About this task >>
Tell me how many lines of the entries below include the string "bTotal", and give only the number.

[Opening Given records section]

(** The denominator of [well] is never zero. *)
Lemma well_denominator (v : R) : 1 <= 1 + v ^ 2.
Proof. pose proof (pow2_ge_0 v). lra. Qed.

(** C4: for every child and all real [(x, y)], [Well.Eval] applies
    [v |-> 1 - 2/(1+v^2)] to each component of the child's output at
    [(x, y)], and [FractalNoise.Eval] evaluates its child at
    [(x*scale, y*scale)] and applies [v |-> 0.5*(sin(5v)+cos(5v))] to each
    component. *)
Theorem Eval_Well_FractalNoise (sub : ColorFunc) (scale x y : R) :
  Eval (Well sub) x y
  = map3 (fun v => 1 - 2 / (1 + v * v)) (Eval sub x y)
  /\ Eval (FractalNoise scale sub) x y
     = map3 (fun v => 0.5 * (sin (5 * v) + cos (5 * v)))
            (Eval sub (x * scale) (y * scale)).
Proof.
  split; cbn [Eval].
  - destruct (Eval sub x y) as [[r g] b]. unfold map3, well.
    by rewrite <- !Rsqr_pow2.
  - by destruct (Eval sub (x * scale) (y * scale)) as [[r g] b].
Qed.

End EvalClaims.

(** ** [calculateColorVariance]: claims *)

Section VarianceClaims.
Local Open Scope R_scope.

Lemma foldl_bind {A B C} (f : A -> C -> A) (g : B -> list C) (l : list B)
    (a : A) :
  foldl f a (l ≫= g) = foldl (fun a x => foldl f a (g x)) a l.
Proof.
  revert a. induction l as [|x l IH]; intros a; [done|].
  by rewrite bind_cons, foldl_app, IH.
Qed.

Lemma foldl_ext_eq {A B} (f g : A -> B -> A) (l : list B) (a : A) :
  (forall a x, f a x = g a x) -> foldl f a l = foldl g a l.
Proof.
  intros Hfg. revert a. induction l as [|x l IH]; intros a; [done|].
  cbn [foldl]. by rewrite Hfg, IH.
Qed.

(** The two nested loops visit the pixels of the grid. *)
Lemma variance_loops_grid (im : Image) (size : Z) (acc : sums) :
  foldl (fun acc py => foldl (accumulate im py) acc (seqZ 0 size)) acc
        (seqZ 0 size)
  = foldl (fun acc p => accumulate im p.2 acc p.1) acc (grid size).
Proof.
  unfold grid. rewrite foldl_bind. apply foldl_ext_eq. intros a py.
  rewrite foldl_bind. apply foldl_ext_eq. by intros a' px.
Qed.

Lemma sumR_cons (x : R) (l : list R) : sumR (x :: l) = x + sumR l.
Proof. done. Qed.

(** The accumulators after the loops: what they held before plus the sums
    of the channel values and of their squares over the pixels visited. *)
Lemma accumulate_sums (im : Image) (ps : list (Z * Z)) (acc : sums) :
  let cs := (fun p => RGBAAt im p.1 p.2) <$> ps in
  let s := foldl (fun acc p => accumulate im p.2 acc p.1) acc ps in
  rTotal s = rTotal acc + sumR ((fun c => IZR (cR c)) <$> cs)
  /\ gTotal s = gTotal acc + sumR ((fun c => IZR (cG c)) <$> cs)
  /\ bTotal s = bTotal acc + sumR ((fun c => IZR (cB c)) <$> cs)
  /\ rSq s = rSq acc + sumR ((fun c => IZR (cR c) * IZR (cR c)) <$> cs)
  /\ gSq s = gSq acc + sumR ((fun c => IZR (cG c) * IZR (cG c)) <$> cs)
  /\ bSq s = bSq acc + sumR ((fun c => IZR (cB c) * IZR (cB c)) <$> cs).
Proof.
  cbv zeta. revert acc. induction ps as [|p ps IH]; intros acc.
  - cbn. repeat split; lra.
  - cbn [foldl]. rewrite !fmap_cons, !sumR_cons.
    destruct (IH (accumulate im p.2 acc p.1)) as (-> & -> & -> & -> & -> & ->).
    cbn [accumulate rTotal gTotal bTotal rSq gSq bSq]. repeat split; lra.
Qed.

[Closing Given records section]

Exercise solution >>
2